(Items from a data source)
■ ■ ■

Lemma mstep_gone m l m' s :
  mstep m l m' → gone s m →
  gone s m' ∧ (∀ e r, l = Polled s e r → r = Some (None, None) ∨ r = None) ∧
  ∀ ev, ev ∈ mb_events m' → ev ∈ mb_events m ∨
    ∃ t type, l = Got t type ev ∧ ¬ (t = s ∧ answer_type type).
Proof.
  intros Hstep (Hs & Hq & Hf).
  destruct Hstep as [m|m sync fl|m t type completed buf Ht Hc Hcc Hty|m t e|m|m t Ht].
  - split_and!; [done|by intros|by left].
  - split_and!; [|by intros|by left]. split; [exact (Z.le_trans _ _ _ Hs (mb_send_last sync fl m))|].
    split; [done|]. by rewrite mb_send_flags_old.
  - destruct (decide (t = s ∧ answer_type type)) as [[-> Ha]|Hne].
    + destruct Hf as [Hf|Hf]; [lia|].
      assert (route type (mb_flags m !! s) = ToNobody) as Hr.
      { unfold route. rewrite Hf. by destruct Ha as [->| ->]. }
      unfold mb_got, gone. rewrite Hr. cbn. split_and!; [done..|by right|by intros|by left].
    + assert (t ≠ s ∨ route type (mb_flags m !! t) = ToEvents) as Hr.
      { destruct (decide (t = s)) as [->|]; [right|by left]. unfold route.
        destruct (Z.eqb_spec type XCB_ERROR), (Z.eqb_spec type XCB_REPLY); try done;
          exfalso; apply Hne; unfold answer_type; auto. }
      split_and!; [|by intros|].
      * unfold gone, mb_got. cbn. split; [done|]. split.
        { destruct (route type _) eqn:Er; cbn; try done.
          destruct Hr as [Hr|Hr]; [|congruence]. by rewrite fn_lookup_insert_ne. }
        assert (d_read (demux_packet t (route type (mb_flags m !! t)) buf
          (Demux (mb_read m) (mb_replies m) (mb_events m))) = t) as ->.
        { by destruct (route type _). }
        destruct Hf as [Hf|Hf]; [left; lia|by right].
      * intros ev. unfold mb_got. cbn. destruct (route type _); cbn; [by left|by left|].
        intros [?|Hev]%elem_of_app; [by left|]. right.
        apply list_elem_of_singleton in Hev as ->. by exists t, type.
  - split_and!; [| |by left].
    + split; [done|]. split; [|done]. cbn. destruct (decide (t = s)) as [->|].
      * by rewrite fn_lookup_insert, Hq.
      * by rewrite fn_lookup_insert_ne.
    + intros e' r [= -> _ <-]. unfold mb_answer. rewrite Hq. destruct (_ || _); auto.
  - split_and!; [done|by intros|]. intros ev Hev. left. cbn in Hev.
    destruct (mb_events m); [done|]. by right.
  - split_and!; [|by intros|by left]. split; [done|]. cbn. split.
    + destruct (decide (t = s)) as [->|]; [by rewrite fn_lookup_insert|by rewrite fn_lookup_insert_ne].
    + destruct Hf as [Hf|Hf]; [by left|right]. destruct (t <? mb_read m); [done|].
      destruct (decide (t = s)) as [->|]; [by rewrite lookup_insert_eq, discard_flag_set|].
      by rewrite lookup_insert_ne.
Qed.

Lemma mrun_gone m ls m' s :
  mrun m ls m' → gone s m →
  (∀ e r, Polled s e r ∈ ls → r = Some (None, None) ∨ r = None) ∧
  (∀ ev, Event (Some ev) ∈ ls → ev ∈ mb_events m ∨
    ∃ t type, Got t type ev ∈ ls ∧ ¬ (t = s ∧ answer_type type)).
Proof.
  induction 1 as [m|m l m' ls m'' Hstep _ IH]; intros Hg; [split; set_solver|].
  destruct (mstep_gone m l m' s Hstep Hg) as (Hg' & Hp & He).
  destruct (IH Hg') as [IHp IHe]. split.
  - intros e r [<-|?]%elem_of_cons; eauto.
  - intros ev [<-|Hin]%elem_of_cons.
    + left. inversion Hstep; subst. destruct (mb_events m); simplify_eq/=. by left.
    + destruct (IHe ev Hin) as [Hev|(t & type & Ht & Hne)].
      * destruct (He ev Hev) as [?|(t & type & -> & Hne)]; [by left|right].
        exists t, type. split; [by left|done].
      * right. exists t, type. split; [by right|done].
Qed.
End Machine.

(** ** The theorems *)

Section Theorems.
Context `{Host} `{XProto}.

(** Every operation of a run returns when it is called. *)
Record responsive (lo : Z) (w : world) : Prop := {
  resp_poll : ∀ s e, u32 s ≠ 0 → lo <= s <= out_request (w_out w) →
    returns (poll_for_reply (u32 s) e) w;
  resp_event : returns get_event w;
  resp_discard : ∀ s, lo <= s <= out_request (w_out w) → returns (discard_reply (u32 s)) w;
  resp_send : ∀ fl slots vec big wk isvoid,
    out_return_socket (w_out w) = None → out_request (w_out w) + 2 < 2 ^ 63 →
    (0 < slots)%nat → small_iov vec → 4 <= zlength (default [] (vec !! 0%nat)) →
    returns (number_request fl slots vec big wk isvoid) w;
  resp_read : ∀ s, front_complete w → answers (front_header w) (w_in w) s →
    s <= out_request (w_out w) → ∃ w', read_packet w = Ret true w'
}.

Lemma rel_responsive lo w m : Rel lo w m → responsive lo w.
Proof.
  intros Hr. destruct (rel_window _ _ _ Hr) as (Hw1 & Hw2 & Hw3).
  pose proof (rel_sim _ _ _ Hr) as Hs0. pose proof (sim_window _ _ _ Hs0).
  pose proof (rel_oom _ _ _ Hr) as Ho.
  split.
  - intros s e Hz Hs.
    destruct (poll_for_reply_demux lo w (mb_demux m) s e Hs0 Ho Hz) as (w1 & E & _);
      [lia|apply (rel_bufs _ _ _ Hr)|by eexists _, _].
  - destruct (get_event_demux lo w (mb_demux m) Hs0) as (w1 & E & _). by eexists _, _.
  - intros s Hs. unfold returns. rewrite (discard_reply_run lo w m) by done. by eexists _, _.
  - intros fl slots vec big wk isvoid Hn Hq Hsl Hv Hd.
    destruct (number_request_step fl slots vec big wk isvoid w Hn) as (w1 & k & v & E & _);
      [lia|done..|by eexists _, _].
  - intros s Hc Ha Hs. destruct (read_packet_demux lo w (mb_demux m) s Hs0 Ho Hc Ha)
      as (w1 & E & _); [lia|lia|by exists w1].
Qed.

(** Over the whole window the queues of the mailbox are what the connection
    holds. *)
Lemma sim_pending_for lo i m t :
  Sim lo i m → lo <= t < lo + 2 ^ 31 → d_replies m t = pending_for i t.
Proof.
  intros Hs Ht. destruct (decide (t <= request_read i)); [apply (sim_replies _ _ _ Hs); lia|].
  rewrite (sim_future _ _ _ Hs) by lia. unfold pending_for.
  destruct (Z.eqb_spec t (request_read i)); [lia|].
  rewrite map_get_none; [done|]. eapply sim_fresh; [done|lia].
Qed.

(** C9. The input side refines the mailbox: every run of registering requests,
    reading packets, polling, collecting events and discarding, in any order,
    is a run of the abstract machine with the same answers; and after every
    run each of these operations still returns: a request can be registered, a
    complete packet read, a reply polled for or discarded and an event collected. *)
Theorem input_side_refines lo w ls w' m :
  Rel lo w m → crun lo w ls w' →
  (∃ m', mrun m ls m' ∧ Rel lo w' m') ∧ responsive lo w'.
Proof.
  intros Hr Hrun. destruct (crun_refines lo w ls w' Hrun m Hr) as (m' & Hm & Hr').
  split; [by exists m'|by eapply rel_responsive].
Qed.

(** C10. Each reply is handed out once and in order: over any run, the replies
    and errors that polling for request [s] has returned, followed by those
    still there, are those that were there followed by the replies and checked
    errors that were read for [s] and for no other request. *)
Theorem replies_exactly_once lo w ls w' m s :
  Rel lo w m → crun lo w ls w' →
  lo <= s <= out_request (w_out w) → request_completed (w_in w) < s →
  Discarded s ∉ ls → (∀ e r, Polled s e r ∈ ls → e = true) →
  replies_taken s ls ++ pending_for (w_in w') s =
    pending_for (w_in w) s ++ replies_got s (flags_at (pending_replies (w_in w)) s) ls.
Proof.
  intros Hr Hrun Hs Hc Hd He. destruct (crun_refines lo w ls w' Hrun m Hr) as (m' & Hm & Hr').
  destruct (rel_window _ _ _ Hr) as (Hw1 & Hw2 & Hw3).
  rewrite <- (sim_pending_for lo (w_in w) (mb_demux m) s (rel_sim _ _ _ Hr)) by lia.
  rewrite <- (sim_pending_for lo (w_in w') (mb_demux m') s (rel_sim _ _ _ Hr')) by lia.
  rewrite (rel_flags _ _ _ Hr) by done. apply mrun_replies; try done.
  rewrite (rel_last _ _ _ Hr). lia.
Qed.

(** C11. Nothing more is heard of a discarded request: in any run after
    [discard_reply], polling for it finds no reply or error, and whatever packet is
    read for it is given to nobody.  An event handed out later was in the queue of
    events already when the request was discarded, or it is a packet read since that
    is no reply or error of the request.  The first case includes the exception
    xcb.h makes: an error of the request itself, sent unchecked, that has already
    arrived. *)
Theorem discarded_reply_is_gone lo w m s w1 ls w2 :
  Rel lo w m → lo <= s <= out_request (w_out w) →
  discard_reply (u32 s) w = Ret () w1 → crun lo w1 ls w2 →
  (∀ e r, Polled s e r ∈ ls → r = Some (None, None) ∨ r = None) ∧
  (∀ ev, Event (Some ev) ∈ ls → ev ∈ events (w_in w) ∨
    ∃ t type, Got t type ev ∈ ls ∧ ¬ (t = s ∧ answer_type type)).
Proof.
  intros Hr Hs E Hrun. pose proof (step_discarded lo w m s w1 Hr Hs E) as Hr1.
  destruct (crun_refines lo w1 ls w2 Hrun _ Hr1) as (m2 & Hm & _).
  pose proof (sim_events _ _ _ (rel_sim _ _ _ Hr)) as Ev. cbn in Ev. rewrite <- Ev.
  apply (mrun_gone _ _ _ _ Hm). apply mb_discard_gone. rewrite (rel_last _ _ _ Hr). lia.
Qed.
End Theorems.

(** ** The hypotheses can hold *)

Section Witnesses.
#[local] Existing Instances sample_host sample_proto.

(** Request 1 has been sent, checked, and nothing has been read. *)
Definition one_sent (queue : list byte) : world :=
  sample_world (set_pending_replies [PendingReply 1 1 WORKAROUND_NONE XCB_REQUEST_CHECKED]
    (sample_in queue)) (sample_out [] 1 1) (sample_os [] [] []).

Definition one_sent_mailbox : mailbox :=
  Mailbox 1 0 0 (λ _, []) [] {[1 := XCB_REQUEST_CHECKED]}.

■ ■ ■

▶ [EXERCISE GOAL]: Retype the records above exactly, from their first line through the line that contains "assert (route type", and stop there.

▶ [RESULT OF THIS EXERCISE]:
Lemma mstep_gone m l m' s :
  mstep m l m' → gone s m →
  gone s m' ∧ (∀ e r, l = Polled s e r → r = Some (None, None) ∨ r = None) ∧
  ∀ ev, ev ∈ mb_events m' → ev ∈ mb_events m ∨
    ∃ t type, l = Got t type ev ∧ ¬ (t = s ∧ answer_type type).
Proof.
  intros Hstep (Hs & Hq & Hf).
  destruct Hstep as [m|m sync fl|m t type completed buf Ht Hc Hcc Hty|m t e|m|m t Ht].
  - split_and!; [done|by intros|by left].
  - split_and!; [|by intros|by left]. split; [exact (Z.le_trans _ _ _ Hs (mb_send_last sync fl m))|].
    split; [done|]. by rewrite mb_send_flags_old.
  - destruct (decide (t = s ∧ answer_type type)) as [[-> Ha]|Hne].
    + destruct Hf as [Hf|Hf]; [lia|].
      assert (route type (mb_flags m !! s) = ToNobody) as Hr.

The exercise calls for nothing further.